== WHAT THE TASK REQUIRES ==
Only the lines below from the one containing "(** [get_base_endpoint]; without" to the one containing "try_runtime (e ←" should be repeated, both included and unchanged.

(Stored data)
▬▬▬▬▬▬
(* ===== verification/Discovery.v ===== *)
(** * The scans of the subnet

    [UdpServer::scan_for_rovers] of [src/base/udp_server.cpp], with the addresses that
    it and [Rover::scan_for_rovers] of [src/rover/rover.cpp] probe.  The parser of
    address literals is Boost.Asio's and is an argument. *)
From stdpp Require Import pretty.
From S2P Require Import Prelude Configs LumenHeader LumenPacket Asio UdpServer Libraries Messages.

Section Scan.
Context {A : AsioAddress} {J : Json} {C : Chrono}.
Context (make_address_v4 : string -> option address).

(** ["10.237.0." + std::to_string(i)] *)
Definition subnet_ip (i : Z) : string := "10.237.0." +:+ pretty i.

(** The endpoints of the loop [for (int i = first; i <= last; ++i)]; an address that
    is not parsed is skipped.  The port is converted to [unsigned short]. *)
Definition scan_targets (first last port : Z) : list endpoint :=
  omap (fun i => a ← make_address_v4 (subnet_ip i); Some (mkEndpoint a (u16 port)))
    (seqZ first (last - first + 1)).

(** [UdpServer::scan_for_rovers]; [now] is the time the message is made at. *)
Definition scan_for_rovers (now discovery_port : Z) (message sender_id : string) (s : UdpServer)
    : list datagram :=
  if negb (running_ s) then []
  else match serialise (CommandMessage "ROVER_DISCOVER" message sender_id now) with
       | Throw _ => []
       | Ok json_payload =>
         let data_to_send := string_to_binary json_payload in
         flat_map (fun target_endpoint => send_data data_to_send target_endpoint s)
           (scan_targets 2 120 discovery_port)
       end.
End Scan.
(** *** Field updates *)

Definition set_application_message_handler (v : bool) (r : Rover) : Rover :=
  mkRover (message_manager_ r) v (discovery_message_handler_ r) (status_timer_ r)
    (handshake_timer_ r) (position_telemetry_timer_ r) (probe_timer_ r) (movement_timer_ r)
    (session_state_ r) (rover_id_ r) (current_status_level_ r) (current_status_description_ r)
    (handshake_retry_count_ r) (discovered_rovers_ r) (low_power_mode_ r) (target_coordinate_ r)
    (current_coordinate_ r) (stored_packets_ r) (posted_ r).
Definition set_discovery_message_handler (v : bool) (r : Rover) : Rover :=
  mkRover (message_manager_ r) (application_message_handler_ r) v (status_timer_ r)
    (handshake_timer_ r) (position_telemetry_timer_ r) (probe_timer_ r) (movement_timer_ r)
    (session_state_ r) (rover_id_ r) (current_status_level_ r) (current_status_description_ r)
    (handshake_retry_count_ r) (discovered_rovers_ r) (low_power_mode_ r) (target_coordinate_ r)
    (current_coordinate_ r) (stored_packets_ r) (posted_ r).
Definition set_status_timer (v : steady_timer) (r : Rover) : Rover :=
  mkRover (message_manager_ r) (application_message_handler_ r) (discovery_message_handler_ r) v
    (handshake_timer_ r) (position_telemetry_timer_ r) (probe_timer_ r) (movement_timer_ r)
    (session_state_ r) (rover_id_ r) (current_status_level_ r) (current_status_description_ r)
    (handshake_retry_count_ r) (discovered_rovers_ r) (low_power_mode_ r) (target_coordinate_ r)
    (current_coordinate_ r) (stored_packets_ r) (posted_ r).
Definition set_handshake_timer (v : steady_timer) (r : Rover) : Rover :=
  mkRover (message_manager_ r) (application_message_handler_ r) (discovery_message_handler_ r)
    (status_timer_ r) v (position_telemetry_timer_ r) (probe_timer_ r) (movement_timer_ r)
    (session_state_ r) (rover_id_ r) (current_status_level_ r) (current_status_description_ r)
    (handshake_retry_count_ r) (discovered_rovers_ r) (low_power_mode_ r) (target_coordinate_ r)
    (current_coordinate_ r) (stored_packets_ r) (posted_ r).
Definition set_position_telemetry_timer (v : steady_timer) (r : Rover) : Rover :=
  mkRover (message_manager_ r) (application_message_handler_ r) (discovery_message_handler_ r)
    (status_timer_ r) (handshake_timer_ r) v (probe_timer_ r) (movement_timer_ r) (session_state_ r)
    (rover_id_ r) (current_status_level_ r) (current_status_description_ r)
    (handshake_retry_count_ r) (discovered_rovers_ r) (low_power_mode_ r) (target_coordinate_ r)
    (current_coordinate_ r) (stored_packets_ r) (posted_ r).
Definition set_probe_timer (v : steady_timer) (r : Rover) : Rover :=
  mkRover (message_manager_ r) (application_message_handler_ r) (discovery_message_handler_ r)
    (status_timer_ r) (handshake_timer_ r) (position_telemetry_timer_ r) v (movement_timer_ r)
    (session_state_ r) (rover_id_ r) (current_status_level_ r) (current_status_description_ r)
    (handshake_retry_count_ r) (discovered_rovers_ r) (low_power_mode_ r) (target_coordinate_ r)
    (current_coordinate_ r) (stored_packets_ r) (posted_ r).
Definition set_movement_timer (v : steady_timer) (r : Rover) : Rover :=
  mkRover (message_manager_ r) (application_message_handler_ r) (discovery_message_handler_ r)
    (status_timer_ r) (handshake_timer_ r) (position_telemetry_timer_ r) (probe_timer_ r) v
    (session_state_ r) (rover_id_ r) (current_status_level_ r) (current_status_description_ r)
    (handshake_retry_count_ r) (discovered_rovers_ r) (low_power_mode_ r) (target_coordinate_ r)
    (current_coordinate_ r) (stored_packets_ r) (posted_ r).
Definition set_session_state (v : SessionState) (r : Rover) : Rover :=
  mkRover (message_manager_ r) (application_message_handler_ r) (discovery_message_handler_ r)
    (status_timer_ r) (handshake_timer_ r) (position_telemetry_timer_ r) (probe_timer_ r)
    (movement_timer_ r) v (rover_id_ r) (current_status_level_ r) (current_status_description_ r)
    (handshake_retry_count_ r) (discovered_rovers_ r) (low_power_mode_ r) (target_coordinate_ r)
    (current_coordinate_ r) (stored_packets_ r) (posted_ r).
Definition set_current_status_level (v : StatusLevel) (r : Rover) : Rover :=
  mkRover (message_manager_ r) (application_message_handler_ r) (discovery_message_handler_ r)
    (status_timer_ r) (handshake_timer_ r) (position_telemetry_timer_ r) (probe_timer_ r)
    (movement_timer_ r) (session_state_ r) (rover_id_ r) v (current_status_description_ r)
    (handshake_retry_count_ r) (discovered_rovers_ r) (low_power_mode_ r) (target_coordinate_ r)
    (current_coordinate_ r) (stored_packets_ r) (posted_ r).
Definition set_current_status_description (v : string) (r : Rover) : Rover :=
  mkRover (message_manager_ r) (application_message_handler_ r) (discovery_message_handler_ r)
    (status_timer_ r) (handshake_timer_ r) (position_telemetry_timer_ r) (probe_timer_ r)
    (movement_timer_ r) (session_state_ r) (rover_id_ r) (current_status_level_ r) v
    (handshake_retry_count_ r) (discovered_rovers_ r) (low_power_mode_ r) (target_coordinate_ r)
    (current_coordinate_ r) (stored_packets_ r) (posted_ r).
Definition set_handshake_retry_count (v : Z) (r : Rover) : Rover :=
  mkRover (message_manager_ r) (application_message_handler_ r) (discovery_message_handler_ r)
    (status_timer_ r) (handshake_timer_ r) (position_telemetry_timer_ r) (probe_timer_ r)
    (movement_timer_ r) (session_state_ r) (rover_id_ r) (current_status_level_ r)
    (current_status_description_ r) v (discovered_rovers_ r) (low_power_mode_ r)
    (target_coordinate_ r) (current_coordinate_ r) (stored_packets_ r) (posted_ r).
Definition set_discovered_rovers (v : gmap string endpoint) (r : Rover) : Rover :=
  mkRover (message_manager_ r) (application_message_handler_ r) (discovery_message_handler_ r)
    (status_timer_ r) (handshake_timer_ r) (position_telemetry_timer_ r) (probe_timer_ r)
    (movement_timer_ r) (session_state_ r) (rover_id_ r) (current_status_level_ r)
    (current_status_description_ r) (handshake_retry_count_ r) v (low_power_mode_ r)
    (target_coordinate_ r) (current_coordinate_ r) (stored_packets_ r) (posted_ r).
Definition set_low_power_mode (v : bool) (r : Rover) : Rover :=
  mkRover (message_manager_ r) (application_message_handler_ r) (discovery_message_handler_ r)
    (status_timer_ r) (handshake_timer_ r) (position_telemetry_timer_ r) (probe_timer_ r)
    (movement_timer_ r) (session_state_ r) (rover_id_ r) (current_status_level_ r)
    (current_status_description_ r) (handshake_retry_count_ r) (discovered_rovers_ r) v
    (target_coordinate_ r) (current_coordinate_ r) (stored_packets_ r) (posted_ r).
Definition set_target_coordinate (v : option Coordinate) (r : Rover) : Rover :=
  mkRover (message_manager_ r) (application_message_handler_ r) (discovery_message_handler_ r)
    (status_timer_ r) (handshake_timer_ r) (position_telemetry_timer_ r) (probe_timer_ r)
    (movement_timer_ r) (session_state_ r) (rover_id_ r) (current_status_level_ r)
    (current_status_description_ r) (handshake_retry_count_ r) (discovered_rovers_ r)
    (low_power_mode_ r) v (current_coordinate_ r) (stored_packets_ r) (posted_ r).
Definition set_current_coordinate (v : Coordinate) (r : Rover) : Rover :=
  mkRover (message_manager_ r) (application_message_handler_ r) (discovery_message_handler_ r)
    (status_timer_ r) (handshake_timer_ r) (position_telemetry_timer_ r) (probe_timer_ r)
    (movement_timer_ r) (session_state_ r) (rover_id_ r) (current_status_level_ r)
    (current_status_description_ r) (handshake_retry_count_ r) (discovered_rovers_ r)
    (low_power_mode_ r) (target_coordinate_ r) v (stored_packets_ r) (posted_ r).
Definition set_stored_packets (v : list StoredPacketData) (r : Rover) : Rover :=
  mkRover (message_manager_ r) (application_message_handler_ r) (discovery_message_handler_ r)
    (status_timer_ r) (handshake_timer_ r) (position_telemetry_timer_ r) (probe_timer_ r)
    (movement_timer_ r) (session_state_ r) (rover_id_ r) (current_status_level_ r)
    (current_status_description_ r) (handshake_retry_count_ r) (discovered_rovers_ r)
    (low_power_mode_ r) (target_coordinate_ r) (current_coordinate_ r) v (posted_ r).
Definition set_posted (v : list posted) (r : Rover) : Rover :=
  mkRover (message_manager_ r) (application_message_handler_ r) (discovery_message_handler_ r)
    (status_timer_ r) (handshake_timer_ r) (position_telemetry_timer_ r) (probe_timer_ r)
    (movement_timer_ r) (session_state_ r) (rover_id_ r) (current_status_level_ r)
    (current_status_description_ r) (handshake_retry_count_ r) (discovered_rovers_ r)
    (low_power_mode_ r) (target_coordinate_ r) (current_coordinate_ r) (stored_packets_ r) v.

Abbreviation Node := (World Rover).
Abbreviation MR := (M Node).

Definition ask_rover {X} (f : Rover -> X) : MR X := gets (fun w => f (app_ w)).
Definition on_rover (f : Rover -> Rover) : MR unit := modify (fun w => set_app (f (app_ w)) w).
Definition post (p : posted) : MR unit := on_rover (fun r => set_posted (posted_ r ++ [p]) r).

(** The node's client. *)
Definition on_client (f : UdpClient -> UdpClient) : MR unit :=
  modify (fun w => match transport_ w with
                   | Client c => set_transport (Client (f c)) w
                   | Server _ => w
                   end).

(** A timer armed to fire at a point in time. *)
Definition armed (t : Z) (tm : steady_timer) : steady_timer := async_wait (expires_at t tm).

(** ** Operations *)

(** The constructor; [resolve] is the resolver's answer for the base.  The timers are
    created with no wait. *)
Definition make_Rover (resolve : result (list endpoint)) (base_host rover_id : string)
    (steady system : Z) : result Node :=
  let '(r, client) := register_base resolve base_host make_UdpClient in
  match r with
  | Throw e => Throw e
  | Ok _ =>
    let '(protocol, t) := make_LumenProtocol steady (Client client) in
    let tm := mkTimer steady false in
    Ok (mkWorld t protocol [] steady system
      (mkRover (make_MessageManager rover_id) false false tm tm tm tm tm INACTIVE rover_id
        OK "System OK" 0 ∅ false None (d_zero, d_zero) [] []))
  end.

Definition is_low_power_mode : MR bool := ask_rover low_power_mode_.

(** [get_base_endpoint]; without a client it throws itself. *)
Definition get_base_endpoint : MR endpoint :=
  t ← gets transport_;
  match t with
  | Client c => of_result (UdpClient.get_base_endpoint c)
  | Server _ => throw (RuntimeError "[ROVER] Error: UdpClient is not initialized.")
  end.

(** The base endpoint, or that a [runtime_error] was thrown. *)
Definition base_endpoint : MR (option endpoint) :=
  try_runtime (e ← get_base_endpoint; mret (Some e)) (fun _ => mret None).

Definition update_current_position (lat lon : double) : MR unit :=
  on_rover (set_current_coordinate (lat, lon)).

(** [store_message_for_later] *)
Definition store_message_for_later (message : Message) (intended_recipient : endpoint) : MR unit :=
  try_catch
    (json_str ← of_result (serialise message);
     let payload := string_to_binary json_str in
     on_rover (fun r => set_stored_packets (stored_packets_ r ++
       [(payload, get_lumen_type message, get_lumen_priority message, intended_recipient)]) r))
    (fun _ => mret tt).

(** What low power mode suppresses. *)
Definition suppressed (lp_mode : bool) (message : Message) : bool :=
  lp_mode && negb (bool_decide (get_lumen_priority message = HIGH)).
▬▬▬▬▬▬
== ANSWER SECTION ==
(** [get_base_endpoint]; without a client it throws itself. *)
Definition get_base_endpoint : MR endpoint :=
  t ← gets transport_;
  match t with
  | Client c => of_result (UdpClient.get_base_endpoint c)
  | Server _ => throw (RuntimeError "[ROVER] Error: UdpClient is not initialized.")
  end.

(** The base endpoint, or that a [runtime_error] was thrown. *)
Definition base_endpoint : MR (option endpoint) :=
  try_runtime (e ← get_base_endpoint; mret (Some e)) (fun _ => mret None).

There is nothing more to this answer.